[WHAT IS REQUIRED]
An exact copy of all the data below is required.

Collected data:

Definition pop_local (l : sf_pool_per_thread_t) : sf_pool_per_thread_t :=
  let len := current_stack_len l - 1 in
  let '(flist, last, flen) :=
    if decide (len > stack_max_len l) then
      ((local_pool_stack l).[len - 1], local_last_node l, u32 (free_list_len l - 1))
    else if decide (len = stack_max_len l) then (0, 0, u32 (free_list_len l - 1))
    else (local_free_list l, local_last_node l, free_list_len l) in
  mk_local len (stack_max_len l) flen (free_list_max_len l) (local_pool_stack l) flist last.

Lemma pop_local_len l : current_stack_len (pop_local l) = current_stack_len l - 1.
Proof. unfold pop_local. repeat case_decide; done. Qed.

Lemma pop_local_stack l : local_pool_stack (pop_local l) = local_pool_stack l.
Proof. unfold pop_local. repeat case_decide; done. Qed.

Lemma pop_stack_list l : 0 < current_stack_len l ->
  stack_list l = stack_list (pop_local l) ++ [top_node l].
Proof.
  intros Hl. rewrite stack_list_top by done. unfold stack_list.
  by rewrite pop_local_len, pop_local_stack.
Qed.
Lemma same_config_trans h1 h2 h3 : same_config h1 h2 -> same_config h2 h3 -> same_config h1 h3.
Proof. intros [] []. split; congruence. Qed.

Lemma init_locals_core hp h G R U mems h' ls :
  fill_pre hp h G R -> (forall x, x ∈ G ++ R -> x ∈ U) ->
  fresh_blocks (data_align_len h) (local_cache_size h) U mems ->
  init_locals hp h mems = (h', ls) ->
  exists G', fill_pre hp h' G' (concat (map stack_list ls) ++ R) /\ same_config h h' /\
    (forall (j : nat) l, ls !! j = Some l -> local_ok h' hp l) /\ length ls = length mems.
Proof.
  revert h G R U h' ls. induction mems as [|m mems IH]; intros h G R U h' ls Hp HU Hfr;
    cbn [init_locals].
  - intros [= <- <-]. exists G. by split_and!.
  - destruct (sf_pool_init_local hp h m) as [h1 l] eqn:E1.
    destruct (init_locals hp h1 mems) as [h2 ls2] eqn:E2. intros [= <- <-].
    cbn [fresh_blocks] in Hfr. destruct Hfr as [Hm Hfr].
    assert (Hfm : fresh_mem h (G ++ R) m (local_cache_size h)).
    { intros Hnz j Hj. destruct (Hm Hnz (m + data_align_len h * j)) as [H1 H2].
      - apply list_elem_of_fmap. exists j. split; [done|]. apply elem_of_seqZ. lia.
      - split; [done|]. intros Hin. by apply H2, HU. }
    destruct (init_local_core _ _ _ _ _ _ _ Hp Hfm E1) as (G1 & Hp1 & Hs1 & Hl1 & H01 & Hsub).
    rewrite <- (sc_align _ _ Hs1), <- (sc_cache _ _ Hs1) in Hfr.
    assert (HU1 : forall x, x ∈ G1 ++ stack_list l ++ R -> x ∈ (if decide (m <> 0) then
        U ++ block (data_align_len h1) m (local_cache_size h1) else U)).
    { intros x Hx. rewrite (sc_align _ _ Hs1), (sc_cache _ _ Hs1).
      rewrite app_assoc, elem_of_app in Hx.
      assert (x ∈ G ++ R \/ (m <> 0 /\ x ∈ block (data_align_len h) m (local_cache_size h)))
        as Hx'.
      { destruct Hx as [Hx|Hx]; [|left; apply elem_of_app; by right].
        destruct (Hsub x Hx) as [?|?]; [left; apply elem_of_app; by left|by right]. }
      case_decide as Hz; [rewrite elem_of_app|];
        destruct Hx' as [Hx'|[? Hx']]; auto; done. }
    destruct (IH _ _ _ _ _ _ Hp1 HU1 Hfr E2) as (G2 & Hp2 & Hs2 & Hl2 & Hlen).
    exists G2. split_and!.
    + cbn [map concat]. assert (Ep : (stack_list l ++ concat (map stack_list ls2)) ++ R
        ≡ₚ concat (map stack_list ls2) ++ stack_list l ++ R)
        by (rewrite <- app_assoc; apply Permutation_app_swap_app).
      destruct Hp2 as [A1 A2 A3 A4 A5 A6]. split; try done.
      * by rewrite Ep.
      * by rewrite Ep.
    + by eapply same_config_trans.
    + intros [|j] l0; cbn; [intros [= <-]|apply Hl2].
      eapply head_frame; [|exact Hs2|done]. apply Hp1.
    + cbn. by rewrite Hlen.
Qed.

(** What the code's callers must provide. *)
Record init_args_ok (data_len init_n cache fill inc mem : Z) (mems : list Z) : Prop := {
  ia_len : 0 < data_len < 2 ^ 31;
  ia_cfg : 0 < fill /\ 0 <= cache /\ 0 <= init_n /\ 0 <= inc < 2 ^ 32 /\ cache + fill < 2 ^ 32;
  ia_bound : init_n * Z.of_nat (length mems) + inc * cache < 2 ^ 32;
  ia_mem : forall x, x ∈ block (align_data_len data_len) mem (init_n * Z.of_nat (length mems)) -> x <> 0;
  ia_fresh : fresh_blocks (align_data_len data_len) cache
    (block (align_data_len data_len) mem (init_n * Z.of_nat (length mems))) mems
}.
Lemma entry_text m i r : reg_ok r -> entry_ok m i r -> text_at m (shm_maps i) 32 = reg_name r.
Proof.
  intros Hr [H _]. pose proof (ro_short _ Hr). unfold text_at. apply cstr_holds; [by apply ro_named| |lia].
  unfold padded in H. replace (32 - length (reg_name r))%nat with (S (31 - length (reg_name r))) in H by lia. cbn [repeat] in H.
  change (0 :: ?k) with ([0] ++ k) in H. rewrite app_assoc in H. by apply holds_app in H as [H _].
Qed.

Lemma entry_len m i r : 0 <= reg_len r < 2 ^ 32 -> entry_ok m i r -> get32 m (map_len i) = reg_len r.
Proof. intros Hl [_ H]. by apply le_at_small. Qed.

Ltac map_lia := unfold PADDING_AFTER_SHM_MAPS, map_offset, map_len, shm_maps, SHM_MAIN_SIZE, SHM_MAP_SIZE, map_count, config_mem_end, config_mem_start, used_mem, free_mem, status, sync_lock in *; lia.

Lemma entry_ok_ext m m' i r : reg_ok r ->
  (forall a, shm_maps i <= a < shm_maps i + 32 \/ map_len i <= a < map_len i + 4 -> m'.[a] = m.[a]) -> entry_ok m i r -> entry_ok m' i r.
Proof.
  intros Hr E [H1 H2]. split; (eapply holds_same; [|done]); intros a Ha; apply E; [left|right; exact Ha].
  by rewrite padded_length in Ha by apply ro_short, Hr.
Qed.

Lemma entry_written m i r : reg_ok r -> (forall a, shm_maps i <= a < shm_maps i + 40 -> m.[a] = 0) ->
  entry_ok (set32 (map_len i) (reg_len r) (poke m (shm_maps i) (reg_name r ++ [0]))) i r.
Proof.
  intros Hr Hz. pose proof (ro_short _ Hr) as Hs. split; [|apply poke_holds]. apply (holds_same (poke m (shm_maps i) (reg_name r ++ [0]))).
  - intros a Ha. apply set32_frame. rewrite padded_length in Ha by done. map_lia.
  - unfold padded. apply holds_app. pose proof (poke_holds m (shm_maps i) (reg_name r ++ [0])) as Hh. apply holds_app in Hh as [H1 H2].
    split; [done|]. intros j x Hj. pose proof (lookup_lt_Some _ _ _ Hj) as Hlt. rewrite repeat_length in Hlt.
    rewrite repeat_lookup in Hj by done. injection Hj as <-. destruct j as [|j]; [by apply H2|].
    rewrite poke_frame by (rewrite length_app; cbn [length]; lia). apply Hz. lia.
Qed.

[EXPECTED OUTPUT]
Definition pop_local (l : sf_pool_per_thread_t) : sf_pool_per_thread_t :=
  let len := current_stack_len l - 1 in
  let '(flist, last, flen) :=
    if decide (len > stack_max_len l) then
      ((local_pool_stack l).[len - 1], local_last_node l, u32 (free_list_len l - 1))
    else if decide (len = stack_max_len l) then (0, 0, u32 (free_list_len l - 1))
    else (local_free_list l, local_last_node l, free_list_len l) in
  mk_local len (stack_max_len l) flen (free_list_max_len l) (local_pool_stack l) flist last.

Lemma pop_local_len l : current_stack_len (pop_local l) = current_stack_len l - 1.
Proof. unfold pop_local. repeat case_decide; done. Qed.

Lemma pop_local_stack l : local_pool_stack (pop_local l) = local_pool_stack l.
Proof. unfold pop_local. repeat case_decide; done. Qed.

Lemma pop_stack_list l : 0 < current_stack_len l ->
  stack_list l = stack_list (pop_local l) ++ [top_node l].
Proof.
  intros Hl. rewrite stack_list_top by done. unfold stack_list.
  by rewrite pop_local_len, pop_local_stack.
Qed.
Lemma same_config_trans h1 h2 h3 : same_config h1 h2 -> same_config h2 h3 -> same_config h1 h3.
Proof. intros [] []. split; congruence. Qed.

Lemma init_locals_core hp h G R U mems h' ls :
  fill_pre hp h G R -> (forall x, x ∈ G ++ R -> x ∈ U) ->
  fresh_blocks (data_align_len h) (local_cache_size h) U mems ->
  init_locals hp h mems = (h', ls) ->
  exists G', fill_pre hp h' G' (concat (map stack_list ls) ++ R) /\ same_config h h' /\
    (forall (j : nat) l, ls !! j = Some l -> local_ok h' hp l) /\ length ls = length mems.
Proof.
  revert h G R U h' ls. induction mems as [|m mems IH]; intros h G R U h' ls Hp HU Hfr;
    cbn [init_locals].
  - intros [= <- <-]. exists G. by split_and!.
  - destruct (sf_pool_init_local hp h m) as [h1 l] eqn:E1.
    destruct (init_locals hp h1 mems) as [h2 ls2] eqn:E2. intros [= <- <-].
    cbn [fresh_blocks] in Hfr. destruct Hfr as [Hm Hfr].
    assert (Hfm : fresh_mem h (G ++ R) m (local_cache_size h)).
    { intros Hnz j Hj. destruct (Hm Hnz (m + data_align_len h * j)) as [H1 H2].
      - apply list_elem_of_fmap. exists j. split; [done|]. apply elem_of_seqZ. lia.
      - split; [done|]. intros Hin. by apply H2, HU. }
    destruct (init_local_core _ _ _ _ _ _ _ Hp Hfm E1) as (G1 & Hp1 & Hs1 & Hl1 & H01 & Hsub).
    rewrite <- (sc_align _ _ Hs1), <- (sc_cache _ _ Hs1) in Hfr.
    assert (HU1 : forall x, x ∈ G1 ++ stack_list l ++ R -> x ∈ (if decide (m <> 0) then
        U ++ block (data_align_len h1) m (local_cache_size h1) else U)).
    { intros x Hx. rewrite (sc_align _ _ Hs1), (sc_cache _ _ Hs1).
      rewrite app_assoc, elem_of_app in Hx.
      assert (x ∈ G ++ R \/ (m <> 0 /\ x ∈ block (data_align_len h) m (local_cache_size h)))
        as Hx'.
      { destruct Hx as [Hx|Hx]; [|left; apply elem_of_app; by right].
        destruct (Hsub x Hx) as [?|?]; [left; apply elem_of_app; by left|by right]. }
      case_decide as Hz; [rewrite elem_of_app|];
        destruct Hx' as [Hx'|[? Hx']]; auto; done. }
    destruct (IH _ _ _ _ _ _ Hp1 HU1 Hfr E2) as (G2 & Hp2 & Hs2 & Hl2 & Hlen).
    exists G2. split_and!.
    + cbn [map concat]. assert (Ep : (stack_list l ++ concat (map stack_list ls2)) ++ R
        ≡ₚ concat (map stack_list ls2) ++ stack_list l ++ R)
        by (rewrite <- app_assoc; apply Permutation_app_swap_app).
      destruct Hp2 as [A1 A2 A3 A4 A5 A6]. split; try done.
      * by rewrite Ep.
      * by rewrite Ep.
    + by eapply same_config_trans.
    + intros [|j] l0; cbn; [intros [= <-]|apply Hl2].
      eapply head_frame; [|exact Hs2|done]. apply Hp1.
    + cbn. by rewrite Hlen.
Qed.

(** What the code's callers must provide. *)
Record init_args_ok (data_len init_n cache fill inc mem : Z) (mems : list Z) : Prop := {
  ia_len : 0 < data_len < 2 ^ 31;
  ia_cfg : 0 < fill /\ 0 <= cache /\ 0 <= init_n /\ 0 <= inc < 2 ^ 32 /\ cache + fill < 2 ^ 32;
  ia_bound : init_n * Z.of_nat (length mems) + inc * cache < 2 ^ 32;
  ia_mem : forall x, x ∈ block (align_data_len data_len) mem (init_n * Z.of_nat (length mems)) -> x <> 0;
  ia_fresh : fresh_blocks (align_data_len data_len) cache
    (block (align_data_len data_len) mem (init_n * Z.of_nat (length mems))) mems
}.
Lemma entry_text m i r : reg_ok r -> entry_ok m i r -> text_at m (shm_maps i) 32 = reg_name r.
Proof.
  intros Hr [H _]. pose proof (ro_short _ Hr). unfold text_at. apply cstr_holds; [by apply ro_named| |lia].
  unfold padded in H. replace (32 - length (reg_name r))%nat with (S (31 - length (reg_name r))) in H by lia. cbn [repeat] in H.
  change (0 :: ?k) with ([0] ++ k) in H. rewrite app_assoc in H. by apply holds_app in H as [H _].
Qed.

Lemma entry_len m i r : 0 <= reg_len r < 2 ^ 32 -> entry_ok m i r -> get32 m (map_len i) = reg_len r.
Proof. intros Hl [_ H]. by apply le_at_small. Qed.

Ltac map_lia := unfold PADDING_AFTER_SHM_MAPS, map_offset, map_len, shm_maps, SHM_MAIN_SIZE, SHM_MAP_SIZE, map_count, config_mem_end, config_mem_start, used_mem, free_mem, status, sync_lock in *; lia.

Lemma entry_ok_ext m m' i r : reg_ok r ->
  (forall a, shm_maps i <= a < shm_maps i + 32 \/ map_len i <= a < map_len i + 4 -> m'.[a] = m.[a]) -> entry_ok m i r -> entry_ok m' i r.
Proof.
  intros Hr E [H1 H2]. split; (eapply holds_same; [|done]); intros a Ha; apply E; [left|right; exact Ha].
  by rewrite padded_length in Ha by apply ro_short, Hr.
Qed.

Lemma entry_written m i r : reg_ok r -> (forall a, shm_maps i <= a < shm_maps i + 40 -> m.[a] = 0) ->
  entry_ok (set32 (map_len i) (reg_len r) (poke m (shm_maps i) (reg_name r ++ [0]))) i r.
Proof.
  intros Hr Hz. pose proof (ro_short _ Hr) as Hs. split; [|apply poke_holds]. apply (holds_same (poke m (shm_maps i) (reg_name r ++ [0]))).
  - intros a Ha. apply set32_frame. rewrite padded_length in Ha by done. map_lia.
  - unfold padded. apply holds_app. pose proof (poke_holds m (shm_maps i) (reg_name r ++ [0])) as Hh. apply holds_app in Hh as [H1 H2].
    split; [done|]. intros j x Hj. pose proof (lookup_lt_Some _ _ _ Hj) as Hlt. rewrite repeat_length in Hlt.
    rewrite repeat_lookup in Hj by done. injection Hj as <-. destruct j as [|j]; [by apply H2|].
    rewrite poke_frame by (rewrite length_app; cbn [length]; lia). apply Hz. lia.
Qed.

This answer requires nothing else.